• Data provided
┌──

Lemma dtoi_loop_full (s : string) :
  forall n0 i0 n,
    dtoi_loop s n0 i0 = (n, (i0 + String.length s)%nat, true) ->
    0 <= n0 < big ->
    digitsValue s n0 = Some n /\ 0 <= n < big /\ IndexByteString s "/" = None.
Proof.
  induction s as [|c r IH]; intros n0 i0 n Hd Hn0.
  - cbn [dtoi_loop] in Hd. destruct (i0 =? 0)%nat; [discriminate|].
    injection Hd as <- _. auto.
  - cbn [dtoi_loop String.length] in Hd. cbn [digitsValue IndexByteString].
    destruct (isDigit c) eqn:Hc.
    + rewrite (isDigit_not_slash c Hc).
      destruct (big <=? n0 * 10 + (code c - 48)) eqn:Hbig; [discriminate|].
      apply Z.leb_gt in Hbig.
      replace (i0 + S (String.length r))%nat
        with (S i0 + String.length r)%nat in Hd by lia.
      apply IH in Hd as (Hv & Hr & Hs).
      * rewrite Hs. auto.
      * unfold isDigit in Hc. apply andb_true_iff in Hc as [Hlo Hhi].
        apply Z.leb_le in Hlo. lia.
    + destruct (i0 =? 0)%nat; [discriminate|].
      injection Hd as _ Hi. lia.
Qed.

Lemma dtoi_Atoi (m : string) (n : Z) :
  dtoi m = (n, String.length m, true) ->
  Atoi m = Some n /\ 0 <= n < big /\ IndexByteString m "/" = None.
Proof.
  intros Hd. unfold dtoi in Hd.
  destruct (dtoi_loop_full m 0 0%nat n Hd ltac:(unfold big; lia)) as (Hv & Hn & Hs).
  split; [|auto].
  destruct m as [|c r]; [discriminate Hd|].
  unfold Atoi.
  assert (Hc : isDigit c = true).
  { cbn [digitsValue] in Hv. destruct (isDigit c); [reflexivity|discriminate]. }
  assert (Hminus : Ascii.eqb c "-" = false).
  { destruct (Ascii.eqb_spec c "-") as [->|]; [discriminate Hc|reflexivity]. }
  assert (Hplus : Ascii.eqb c "+" = false).
  { destruct (Ascii.eqb_spec c "+") as [->|]; [discriminate Hc|reflexivity]. }
  rewrite Hminus, Hplus. cbn [orb]. rewrite Hv.
  replace (minInt <=? n) with true
    by (symmetry; apply Z.leb_le; unfold minInt, big in *; lia).
  replace (n <=? maxInt) with true
    by (symmetry; apply Z.leb_le; unfold maxInt, big in *; lia).
  reflexivity.
Qed.

Lemma parseCIDR_parts (ipStr m : string) (r : IP * IPNet) :
  IndexByteString ipStr "/" = None -> IndexByteString m "/" = None ->
  ParseCIDR (ipStr ++ "/" ++ m) = Ok r ->
  parseCIDR (ipStr ++ "/" ++ m) = Ok (ipStr, m).
Proof.
  intros Hip Hm Hp. unfold parseCIDR. rewrite Hp.
  change (ipStr ++ "/" ++ m)%string with (ipStr ++ String "/" m)%string.
  rewrite Contains_app_slash. cbn [negb]. unfold Split.
  rewrite (Split_from_app _ _ _ Hip), (Split_from_no_sep _ _ Hm).
  reflexivity.
Qed.

(** An IPv6 address with a prefix text that [net.ParseCIDR] accepts (a
    number up to 128): [runConsoleMode] gets to [calculate], which fails on
    the bitmask first and on the family second. *)
Lemma runConsoleMode_v6 (ipStr m : string) (b : list Z) (n : Z) :
  ParseAddr ipStr = Some (Addr6 b EmptyString) ->
  dtoi m = (n, String.length m, true) -> n <= 128 ->
  runConsoleMode (ipStr ++ "/" ++ m) = calculate ipStr m
  /\ Atoi m = Some n /\ 0 <= n.
Proof.
  intros Ha Hd Hn. destruct (dtoi_Atoi m n Hd) as (Hatoi & Hrange & Hm).
  pose proof (ParseAddr_Addr6 _ _ Ha) as Hip.
  split; [|split; [exact Hatoi|lia]].
  unfold runConsoleMode.
  rewrite (parseCIDR_parts ipStr m
             (b, mkIPNet (IP_Mask b (CIDRMask n 128)) (CIDRMask n 128)) Hip Hm);
    [reflexivity|].
  unfold ParseCIDR.
  change (ipStr ++ "/" ++ m)%string with (ipStr ++ String "/" m)%string.
  rewrite (IndexByteString_app _ _ _ Hip), sliceTo_app, sliceFrom_app, Ha, Hd.
  cbn [Zone BitLen As16 negb orb String.eqb]. rewrite Nat.eqb_refl.
  replace (n <? 0) with false by (symmetry; apply Z.ltb_ge; lia).
  replace (128 <? n) with false by (symmetry; apply Z.ltb_ge; lia).
  reflexivity.
Qed.

(** An IPv4 address with a prefix text up to 32: the string is valid input
    and [runConsoleMode] gets to [calculate] with its two parts. *)
Lemma runConsoleMode_v4 (ipStr m : string) (b : list Z) (n : Z) :
  ParseAddr ipStr = Some (Addr4 b) ->
  dtoi m = (n, String.length m, true) -> n <= 32 ->
  runConsoleMode (ipStr ++ "/" ++ m) = calculate ipStr m
  /\ ValidInput ipStr m b n.
Proof.
  intros Ha Hd Hn. destruct (dtoi_Atoi m n Hd) as (Hatoi & Hrange & Hm).
  destruct (ParseAddr_Addr4 _ _ Ha) as (Hip & Hlen & _).
  split; [|split; [exact Ha|split; [exact Hatoi|lia]]].
  unfold runConsoleMode.
  rewrite (parseCIDR_parts ipStr m
             ((v4InV6Prefix ++ b)%list,
              mkIPNet (IP_Mask (v4InV6Prefix ++ b)%list (CIDRMask n 32))
                      (CIDRMask n 32)) Hip Hm);
    [reflexivity|].
  unfold ParseCIDR.
  change (ipStr ++ "/" ++ m)%string with (ipStr ++ String "/" m)%string.
  rewrite (IndexByteString_app _ _ _ Hip), sliceTo_app, sliceFrom_app, Ha, Hd.
  cbn [Zone BitLen As16 negb orb String.eqb]. rewrite Nat.eqb_refl.
  replace (n <? 0) with false by (symmetry; apply Z.ltb_ge; lia).
  replace (32 <? n) with false by (symmetry; apply Z.ltb_ge; lia).
  reflexivity.
Qed.

(** * The claims *)

(** C9. On every four-byte value, [incrementIP] adds one and [decrementIP]
    subtracts one, modulo 2^32: the result is again four bytes, also at
    255.255.255.255 and at 0.0.0.0, and each function undoes the other. *)
Theorem incrementIP_decrementIP_mod32 (v : IP) :
  length v = 4%nat -> Forall isByte v ->
  (length (incrementIP v) = 4%nat /\ Forall isByte (incrementIP v)
   /\ bigEndian (incrementIP v) = (bigEndian v + 1) mod 2 ^ 32)
  /\ (length (decrementIP v) = 4%nat /\ Forall isByte (decrementIP v)
      /\ bigEndian (decrementIP v) = (bigEndian v - 1) mod 2 ^ 32)
  /\ decrementIP (incrementIP v) = v
  /\ incrementIP (decrementIP v) = v.
Proof.
  intros Hlen Hb. list4 v Hlen.
  apply Forall_cons in Hb as [H0 Hb]. apply Forall_cons in Hb as [H1 Hb].
  apply Forall_cons in Hb as [H2 Hb]. apply Forall_cons in Hb as [H3 _].
  repeat split.
  - destruct (incrementIP_isByte v0 v1 v2 v3) as (a & b & c & d & -> & _); auto.
  - destruct (incrementIP_isByte v0 v1 v2 v3) as (a & b & c & d & -> & ?); auto.
    repeat first [apply Forall_nil_2 | apply Forall_cons_2; [tauto|]].
  - apply incrementIP_value; assumption.
  - destruct (decrementIP_isByte v0 v1 v2 v3) as (a & b & c & d & -> & _); auto.
  - destruct (decrementIP_isByte v0 v1 v2 v3) as (a & b & c & d & -> & ?); auto.
    repeat first [apply Forall_nil_2 | apply Forall_cons_2; [tauto|]].
  - apply decrementIP_value; assumption.
  - apply decrementIP_incrementIP; assumption.
  - apply incrementIP_decrementIP; assumption.
Qed.

Lemma incrementIP_decrementIP_mod32_witness :
  bigEndian (incrementIP [255; 255; 255; 255]) = 0
  /\ bigEndian (decrementIP [0; 0; 0; 0]) = 2 ^ 32 - 1
  /\ decrementIP (incrementIP [255; 255; 255; 255]) = [255; 255; 255; 255].
Proof.
  assert (Hlen : length [255; 255; 255; 255] = 4%nat) by reflexivity.
  assert (Hb : Forall isByte [255; 255; 255; 255])
    by (repeat constructor; unfold isByte; lia).
  destruct (incrementIP_decrementIP_mod32 [255; 255; 255; 255] Hlen Hb)
    as ((_ & _ & Hinc) & _ & Hinv & _).
  split; [rewrite Hinc; reflexivity|].
  split; [reflexivity|exact Hinv].
Defined.

(** C2. For every prefix length [p] from 0 to 32, the host count is
    2^(32-p) - 2 when [p] is at most 30 (4294967294 at 0: the 64-bit shift
    does not overflow), 2 at 31 and 1 at 32. *)
Theorem calculateTotalHosts_count (p : Z) :
  0 <= p <= 32 ->
  (p <= 30 -> calculateTotalHosts p = 2 ^ (32 - p) - 2)
  /\ (p = 0 -> calculateTotalHosts p = 4294967294)
  /\ (p = 31 -> calculateTotalHosts p = 2)
  /\ (p = 32 -> calculateTotalHosts p = 1).
Proof.
  intros Hp. repeat split.
  - intros H30. unfold calculateTotalHosts, uint64.
    destruct (Z.leb_spec 31 p); [lia|].
    rewrite Z.shiftl_1_l.
    assert (Hlo : 2 ^ 2 <= 2 ^ (32 - p)) by (apply Z.pow_le_mono_r; lia).
    assert (Hhi : 2 ^ (32 - p) <= 2 ^ 32) by (apply Z.pow_le_mono_r; lia).
    rewrite (Z.mod_small (2 ^ (32 - p))) by lia.
    apply Z.mod_small. lia.
  - intros ->. reflexivity.
  - intros ->. reflexivity.
  - intros ->. reflexivity.
Qed.

Lemma calculateTotalHosts_count_witness :
  calculateTotalHosts 24 = 254 /\ calculateTotalHosts 0 = 4294967294.
Proof.
  split.
  - destruct (calculateTotalHosts_count 24 ltac:(lia)) as (H & _).
    rewrite H by lia. reflexivity.
  - destruct (calculateTotalHosts_count 0 ltac:(lia)) as (_ & H & _).
    apply H. reflexivity.
Defined.

(** C6. The two scenarios: 192.168.1.0/24 and 10.0.0.5/30. *)
Theorem calculate_scenarios :
  calculate "192.168.1.0" "24" =
    Ok [ mkItem "Address" "192.168.1.0"; mkItem "Bitmask" "24";
         mkItem "Netmask" "255.255.255.0"; mkItem "Wildcard" "0.0.0.255";
         mkItem "Network" "192.168.1.0"; mkItem "Broadcast" "192.168.1.255";
         mkItem "Hostmin" "192.168.1.1"; mkItem "Hostmax" "192.168.1.254";
         mkItem "Hosts" "254" ]
  /\ calculate "10.0.0.5" "30" =
    Ok [ mkItem "Address" "10.0.0.5"; mkItem "Bitmask" "30";
         mkItem "Netmask" "255.255.255.252"; mkItem "Wildcard" "0.0.0.3";
         mkItem "Network" "10.0.0.4"; mkItem "Broadcast" "10.0.0.7";
         mkItem "Hostmin" "10.0.0.5"; mkItem "Hostmax" "10.0.0.6";
         mkItem "Hosts" "2" ]
  /\ runConsoleMode "192.168.1.0/24" = calculate "192.168.1.0" "24"
  /\ runConsoleMode "10.0.0.5/30" = calculate "10.0.0.5" "30".
Proof. repeat split; vm_compute; reflexivity. Qed.

(** C8. A successful computation returns nine items, named Address,
    Bitmask, Netmask, Wildcard, Network, Broadcast, Hostmin, Hostmax and
    Hosts in this order, and the value of Address is the address text as it
    was given. *)
Theorem calculate_nine_items (ipStr bitmaskStr : string) (items : list ResultItem) :
  calculate ipStr bitmaskStr = Ok items ->
  length items = 9%nat
  /\ map Name items = itemNames
  /\ head items = Some (mkItem "Address" ipStr).
Proof.
  unfold calculate. destruct (calculate_parse ipStr bitmaskStr); [|discriminate].
  intros H. injection H as <-. repeat split; reflexivity.
Qed.

Lemma calculate_nine_items_witness :
  exists items,
    calculate "192.168.1.5" "0" = Ok items
    /\ map Name items = itemNames
    /\ map Value (filter (fun it => String.eqb (Name it) "Address"
                                    || String.eqb (Name it) "Network") items)
       = ["192.168.1.5"; "0.0.0.0"].
Proof.
  eexists. split; [vm_compute; reflexivity|].
  split.
  - eapply (calculate_nine_items "192.168.1.5" "0"). vm_compute. reflexivity.
  - vm_compute. reflexivity.
Defined.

└──

Look through the data above for the word "Network". Report each line where it occurs.

• Problem solution
         mkItem "Network" "192.168.1.0"; mkItem "Broadcast" "192.168.1.255";
         mkItem "Network" "10.0.0.4"; mkItem "Broadcast" "10.0.0.7";
    Bitmask, Netmask, Wildcard, Network, Broadcast, Hostmin, Hostmax and
                                    || String.eqb (Name it) "Network") items)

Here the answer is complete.